Class is in session at Brooklyn Brewery at the CIA, our brewhouse and teaching facility at the Culinary Institute of America. Each month, we’ll take you inside the classroom to learn alongside the students participating in the most robust beer education of any culinary institute. You don’t have to do the homework, but you might want to do some extra reading.
Summer is a busy time at the Culinary Institute of America, with classes, tons of visitors to their restaurants, and everyone trying to take as much time as they can to enjoy the Hudson River views of their campus. Unlike most schools that take a nice, long summer break, the CIA only closes for two weeks in August. Students are still hard at work in The Brooklyn Brewery at the CIA Brewhouse, making beer and learning the ins and outs of brewing.
As beer has strengthened its spotlight over the last few decades, people have demanded more precise ways of describing their drinks and their experiences. One of the more problematic descriptors to seize popularity recently is IBUs. International Bittering Units once existed solely within brewery labs as a way to measure iso-alpha acids in beer. Now, the term is tossed around by legions of hopheads to describe the bitterness in their prized IPAs and compare stats across breweries. The enthusiasm is undeniably positive. But IBUs themselves are a problem as a drinker’s metric.
Taking this position tends to bring scorn from the hop-hunters of the bottle shops and bars. Bitterness is a key description for beers, especially for those newer to the world of flavorful beers. IBUs have been pointed to as an unassailable measurement, easy to dole out and simple to understand for even rookie drinkers. Recently, beer writer Kate Bernot’s piece “The Case Against IBUs,” published in Draft Magazine, turned some heads and emboldened some brewmasters– including our own Brooklyn Brewmaster Garrett Oliver– to lay the IBU myths to rest.
The first part of the problem is that IBUs are simply not meant to measure a flavor. Yes, “bitterness” is part of the acronym. But the test measures only the level of iso-alpha acid within the beer. This totally leaves out other bittering compounds in the beer, malt properties, water chemistry, residual sugar, and a host of other variables. What matters is perceived bitterness– how bitter the beer actually tastes, not what a number tells us. To use an example from Garrett, 35 IBUs added to a Bud Light (estimated IBUs: 17) would taste very bitter. But add that same 35 IBUs to a bottle of Coca-Cola, and you still have a sweet beverage.
Another issue that arises is that IBUs are difficult to truly measure. Popular Science has the complete description, but the basics are that a spectrometer must be called in to measure the isohumulones (bittering compounds) present in a beer sample. If the sheer number of syllables in those words didn’t tip you off, this is a very tricky, time-consuming and expensive process. Most brewers make do with formulas and recipes to provide an estimated IBU level.

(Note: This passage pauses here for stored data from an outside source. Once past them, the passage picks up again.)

Module TieringInv.
Import TierConfig TierState Archive TieringFacts.

Section Inv.
Context `{JT : JsonNumber} {ST : SqlTerms} {C L : Type} `{CS : !ColdSink C} `{LK : !Lock L}
  `{CL : !ColdLaw C}.
Context (c : TieringConfig).

Local Abbreviation world := (world (C:=C) (L:=L)).
Local Abbreviation M := (M world stop).

(** *** One partition *)

Definition job (w : world) (t : TableTieringConfig) (p : string) (n : Z) : option JobRow :=
  jobs w !! (name t, p, n).

Definition rows_in (w : world) (t : TableTieringConfig) (p : string) : option (gmap Z Row) :=
  hot w !! (name t, p).

Definition settled (j : JobRow) : Prop :=
  r_phase j = as_str Verified \/ r_phase j = as_str Dropped.

Definition seeded (j : JobRow) : Prop := r_phase j = as_str Pending.

(** Where the page of a chunk starts. *)
Definition start_of (w : world) (t : TableTieringConfig) (p : string) (n : Z) : Z :=
  if n =? 0 then - 2 ^ 63
  else match job w t p (n - 1) with Some j => r_high j | None => - 2 ^ 63 end.

Definition page_at (t : TableTieringConfig) (m : gmap Z Row) (cur : Z) : list (Z * Row) :=
  page m (filter t) cur (Z.to_nat (batch_size c)).

(** The state of chunk [n], which stands for the rows [l]. *)
Record chunk_ok (w : world) (t : TableTieringConfig) (p : string) (l : list (Z * Row)) (n : Z)
    (j : JobRow) : Prop := {
  ck_nonneg : 0 <= n;
  ck_rows : r_rows j = Z.of_nat (length l);
  ck_some : l <> [];
  ck_high k r : (k, r) ∈ l -> k <= r_high j;
  ck_high_in : exists r, (r_high j, r) ∈ l;
  ck_sum : r_checksum j = Some (digest (name t) (map snd l));
  ck_phase : exists ph, r_phase j = as_str ph;
  ck_held : settled j -> holds (cold w) (name t) p n (map snd l);
  ck_keys : NoDup (map fst l);
  ck_hot m k r : rows_in w t p = Some m -> (k, r) ∈ l -> m !! k = Some r;
  ck_page m : rows_in w t p = Some m -> seeded j -> l = page_at t m (start_of w t p n);
  ck_start k r : (k, r) ∈ l -> start_of w t p n < k;
  ck_prev : n <> 0 -> exists j', job w t p (n - 1) = Some j' /\ ~ seeded j';
}.
(* ===== verification/MigrateFacts.v ===== *)
(** * Shard migration: contracts and lemmas

    What the executor relies on in its databases and its job table
    ([ShardDbContract], [JobStoreContract]), the page-by-page scan, and the
    invariant of the job table under a backfill that can die anywhere. *)

From S2P Require Import Prelude Dialect Crash Json Text ShardCatalog ShardRouter MigrationPlan Migrate.

Local Open Scope Z_scope.
Local Open Scope ecat_scope.

Module MigrateFacts.
Import Catalog CatalogFacts Router Plan Schema Migrate.

Section Contracts.
Context `{JT : JsonText}.

Definition col (r : Row) (c : string) : option Value := (r : gmap string Value) !! c.

(** [key >= low AND key < high]; a value that is no integer is in no range. *)
Definition inside (t : ShardTable) (range : option KeyRange) (r : Row) : bool :=
  match range with
  | None => true
  | Some g =>
      match col r (key t) with
      | Some v => match as_i64 v with
                  | Some k => PlanFacts.in_range k (low g) (high g)
                  | None => false
                  end
      | None => false
      end
  end.

(** The primary key is at most the cursor. *)
Definition upto (lt : Value -> Value -> bool) (t : ShardTable) (cur : option Value) (r : Row) : bool :=
  match cur with
  | None => false
  | Some c => match col r (pk t) with Some v => negb (lt c v) | None => false end
  end.

(** The row is there, in place of the one with its primary key. *)
Definition upserted (t : ShardTable) (r : Row) (old new : list Row) : Prop :=
  r ∈ new /\
  (forall q, q ∈ old -> q ∈ new \/ col q (pk t) = col r (pk t)) /\
  (forall q, q ∈ new -> q = r \/ (q ∈ old /\ col q (pk t) <> col r (pk t))).

(** [content] is a table, [pk_lt] the order of the primary key. *)
Class ShardDbContract (D : Type) `{!ShardDb D} := {
  content : D -> string -> list Row;
  pk_lt : Value -> Value -> bool;
  pk_lt_irrefl v : pk_lt v v = false;
  pk_lt_trans a b c : pk_lt a b = true -> pk_lt b c = true -> pk_lt a c = true;
  scan_law d t range cur n l : scan d t range cur n = Ok l ->
    l = take n (List.filter (fun r => negb (upto pk_lt t cur r) && inside t range r)
                  (content d (tb_name t)));
  (** An upsert that reports an error may still have been applied. *)
  upsert_law d t r : let '(res, d') := upsert d t r in
    (content d' (tb_name t) = content d (tb_name t) \/
     upserted t r (content d (tb_name t)) (content d' (tb_name t))) /\
    (res = Ok tt -> upserted t r (content d (tb_name t)) (content d' (tb_name t))) /\
    forall name, name <> tb_name t -> content d' name = content d name;
}.

Class JobStoreContract (J : Type) `{!JobStore J} := {
  job_rows : J -> gmap string JobRow;
  create_law j : job_rows (create_jobs j).2 = job_rows j;
  select_law j id o : select_job j id = Ok o -> o = job_rows j !! id;
  insert_law j id r : let '(res, j') := insert_job j id r in
    job_rows j' = job_rows j \/ (job_rows j !! id = None /\ job_rows j' = <[id := r]> (job_rows j));
  update_law j id r : let '(res, j') := update_job j id r in
    (job_rows j' = job_rows j \/
     (is_Some (job_rows j !! id) /\ job_rows j' = <[id := r]> (job_rows j))) /\
    (res = Ok tt -> is_Some (job_rows j !! id) -> job_rows j' = <[id := r]> (job_rows j));
}.

Class CursorLaw `{!CursorCodec} :=
  cursor_roundtrip : forall v s, cursor_text v = Ok s -> cursor_value s = Ok v.

End Contracts.

(** ** Pages of a sorted table *)

Section Pages.
Context `{JT : JsonText} (lt : Value -> Value -> bool).
Context (lt_irrefl : forall v, lt v v = false).
Context (lt_trans : forall a b c, lt a b = true -> lt b c = true -> lt a c = true).

Definition row_lt (t : ShardTable) (a b : Row) : Prop :=
  exists va vb, col a (pk t) = Some va /\ col b (pk t) = Some vb /\ lt va vb = true.

(** A table in ascending order of a primary key that no row lacks. *)
Definition keyed (t : ShardTable) (l : list Row) : Prop :=
  StronglySorted (row_lt t) l /\ Forall (fun r => is_Some (col r (pk t))) l.

Lemma filter_true {A} (f : A -> bool) l : Forall (fun x => f x = true) l -> List.filter f l = l.
Proof. induction 1 as [|x l Hx _ IH]; simpl; [done|]. by rewrite Hx, IH. Qed.

Lemma filter_false {A} (f : A -> bool) l : Forall (fun x => f x = false) l -> List.filter f l = [].
Proof. induction 1 as [|x l Hx _ IH]; simpl; [done|]. by rewrite Hx, IH. Qed.

Lemma filter_and {A} (f g : A -> bool) l :
  List.filter (fun x => f x && g x) l = List.filter f (List.filter g l).
Proof. induction l as [|x l IH]; simpl; [done|]. destruct (g x); simpl; destruct (f x); simpl; congruence. Qed.

Lemma keyed_filter t f l : keyed t l -> keyed t (List.filter f l).
Proof.
  intros [Hs Hp]. split.
  - induction Hs as [|x l Hs IH Hx]; simpl; [constructor|]. inv Hp.
    destruct (f x); [|auto]. constructor; [auto|]. rewrite Forall_forall in Hx |- *.
    intros y Hy. apply Hx. apply list_elem_of_In, List.filter_In in Hy as [Hy _].
    by apply list_elem_of_In.
  - rewrite Forall_forall in Hp |- *. intros y Hy. apply Hp.
    apply list_elem_of_In, List.filter_In in Hy as [Hy _]. by apply list_elem_of_In.
Qed.

Lemma upto_before t cur a b : row_lt t a b -> upto lt t cur b = true -> upto lt t cur a = true.
Proof.
  intros (va & vb & Ha & Hb & Hlt). unfold upto. destruct cur as [c|]; [|done]. rewrite Ha, Hb.
  destruct (lt c va) eqn:E; [|done]. by rewrite (lt_trans _ _ _ E Hlt).
Qed.

(** What a cursor has passed is a prefix. *)
Lemma upto_prefix t cur l :
  keyed t l -> List.filter (upto lt t cur) l ++ List.filter (fun r => negb (upto lt t cur r)) l = l.
Proof.
  intros [Hs _]. induction Hs as [|x l Hs IH Hx]; [done|]. simpl.
  destruct (upto lt t cur x) eqn:E; simpl; [by rewrite IH|].
  assert (Hnone : List.filter (upto lt t cur) l = []).
  { apply filter_false. eapply Forall_impl; [exact Hx|]. simpl. intros y Hy.
    destruct (upto lt t cur y) eqn:Ey; [|done]. by rewrite (upto_before _ _ _ _ Hy Ey) in E. }
  rewrite Hnone in IH |- *. simpl in *. by rewrite IH.
Qed.

(** Moving the cursor to the last row of a page passes exactly the page. *)
Lemma page_advances t cur l n r v :
  keyed t l -> let page := take n (List.filter (fun r => negb (upto lt t cur r)) l) in
  last page = Some r -> col r (pk t) = Some v ->
  List.filter (upto lt t (Some v)) l = List.filter (upto lt t cur) l ++ page.
Proof.
  intros Hk page Hlast Hv. pose proof (upto_prefix t cur l Hk) as Hpre.
  set (after := List.filter (fun r => negb (upto lt t cur r)) l) in *.
  set (before := List.filter (upto lt t cur) l) in *.
  apply last_Some in Hlast as [front Hpage].
  assert (Hsplit : l = ((before ++ front) ++ [r]) ++ drop n after).
  { rewrite <- (app_assoc before front [r]), <- Hpage, <- app_assoc. unfold page.
    by rewrite take_drop. }
  destruct Hk as [Hs Hp]. rewrite Hsplit in Hs.
  apply StronglySorted_app in Hs as (Hrest & Hs & _). apply StronglySorted_app in Hs as (Hbr & _ & _).
  rewrite Hsplit at 1. rewrite List.filter_app, (filter_false _ (drop n after)), app_nil_r.
  - rewrite filter_true; [by rewrite Hpage, app_assoc|]. apply Forall_app. split.
    + apply Forall_forall. intros x Hx.
      destruct (Hbr x r Hx ltac:(set_solver)) as (va & vb & Ha & Hb & Hlt).
      unfold upto. rewrite Ha. rewrite Hv in Hb. simplify_eq.
      destruct (lt vb va) eqn:E; [|done]. pose proof (lt_trans _ _ _ Hlt E) as Hc.
      by rewrite lt_irrefl in Hc.
    + constructor; [|constructor]. unfold upto. by rewrite Hv, lt_irrefl.
  - apply Forall_forall. intros x Hx.
    destruct (Hrest r x ltac:(set_solver) Hx) as (va & vb & Ha & Hb & Hlt).
    unfold upto. rewrite Hb. rewrite Hv in Ha. simplify_eq. by rewrite Hlt.
Qed.

(** An empty page means that the cursor has passed everything. *)
Lemma page_empty t cur l n :
  keyed t l -> (1 <= n)%nat ->
  last (take n (List.filter (fun r => negb (upto lt t cur r)) l)) = None ->
  List.filter (upto lt t cur) l = l.
Proof.
  intros Hk Hn Hlast. apply last_None in Hlast.
  assert (Ha : List.filter (fun r => negb (upto lt t cur r)) l = []).
  { destruct (List.filter _ l); [done|]. destruct n; [lia|done]. }
  pose proof (upto_prefix t cur l Hk) as Hpre. by rewrite Ha, app_nil_r in Hpre.
Qed.

(** What is left after the cursor shrinks with every page. *)
Lemma page_shrinks t cur l n r v :
  keyed t l ->
  last (take n (List.filter (fun r => negb (upto lt t cur r)) l)) = Some r ->
  col r (pk t) = Some v ->
  (length (List.filter (fun r => negb (upto lt t (Some v) r)) l) <
   length (List.filter (fun r => negb (upto lt t cur r)) l))%nat.
Proof.
  intros Hk Hlast Hv. pose proof (page_advances _ _ _ _ _ _ Hk Hlast Hv) as Hadv. simpl in Hadv.
  pose proof (f_equal length (upto_prefix t cur l Hk)) as H1.
  pose proof (f_equal length (upto_prefix t (Some v) l Hk)) as H2.
  rewrite !length_app in H1, H2. rewrite Hadv, length_app in H2.
  apply last_Some in Hlast as [front Hpage]. rewrite Hpage, length_app in H2. cbn [length] in H2. lia.
Qed.

End Pages.
(** ** The job table *)

Section Jobs.
Context `{JT : JsonText}.
Context {D J F G : Type} `{SD : !ShardDb D} `{JS : !JobStore J} `{CC : !CursorCodec} `{FN : !Fence F G}.
Context `{SC : !ShardDbContract D} `{JC : !JobStoreContract J} `{CL : !CursorLaw}.

Local Abbreviation world := (Migrate.world (D := D) (J := J) (F := F)).

Definition job_row (w : world) (mv : ShardMove) : option JobRow := job_rows (jobs w) !! move_id mv.

(** A table behind a client handle. *)
Definition tb (w : world) (c : positive) (name : string) : list Row :=
  match dbs w !! c with Some d => content d name | None => [] end.

Lemma wp_lift {A} (r : result A ShardError) (Q : result A stop -> world -> Prop) I w :
  (forall x, r = Ok x -> Q (Ok x) w) -> (forall e, r = Err e -> Q (Err (Failed e)) w) ->
  wp (lift r) Q I w.
Proof. intros Ho He. apply wp_ret. destruct r; simpl; auto. Qed.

Imagine if other important measurements in life could be estimated as loosely as IBUs. How much more ice cream would we all eat if the calories were estimated at “gosh, a bunch?” If IBUs aren’t taken seriously enough to stringently measure by those who rely on them most, why are we, the folks with the least science involved in our drinking experience, bothering to throw the word around?
This brings us to a final important point: IBUs are useless because IBUs don’t actually tell you anything about how your beer tastes. As Bernot asks, “Are you looking for the bitterest beer? Are you looking for the one with the most hop character?” In Brooklyn’s own lineup, Sorachi Ace is undisputably “hoppy.” The bulk of its unique flavor and aroma come directly from the Sorachi Ace hop, and the world is a better place for it. But the IBU measurement of Sorachi Ace could never tell you about the lemongrass in the aroma, or the dill in the finish. We don’t list our IBUs, because we don’t think that’s a useful part of the conversation. That conversation is on you as a drinker, and the bartender, and the brewer, all talking about what’s in the glass.
The only way to describe a beer fully is poetry, but that’s obnoxious in most settings. Numbers– especially ones as highly specialized as IBUs– aren’t delicious. Strike the middle ground, and simply talk about your beer. If someone asks what the IBUs in your latest double IPA were, smile big and say, “buggered if I could tell you, but gee whiz did it sure taste like pineapple!” Your slang could probably use a little work, but your friends and bartenders will thank you. And who knows, you might even find a little poetry in there too.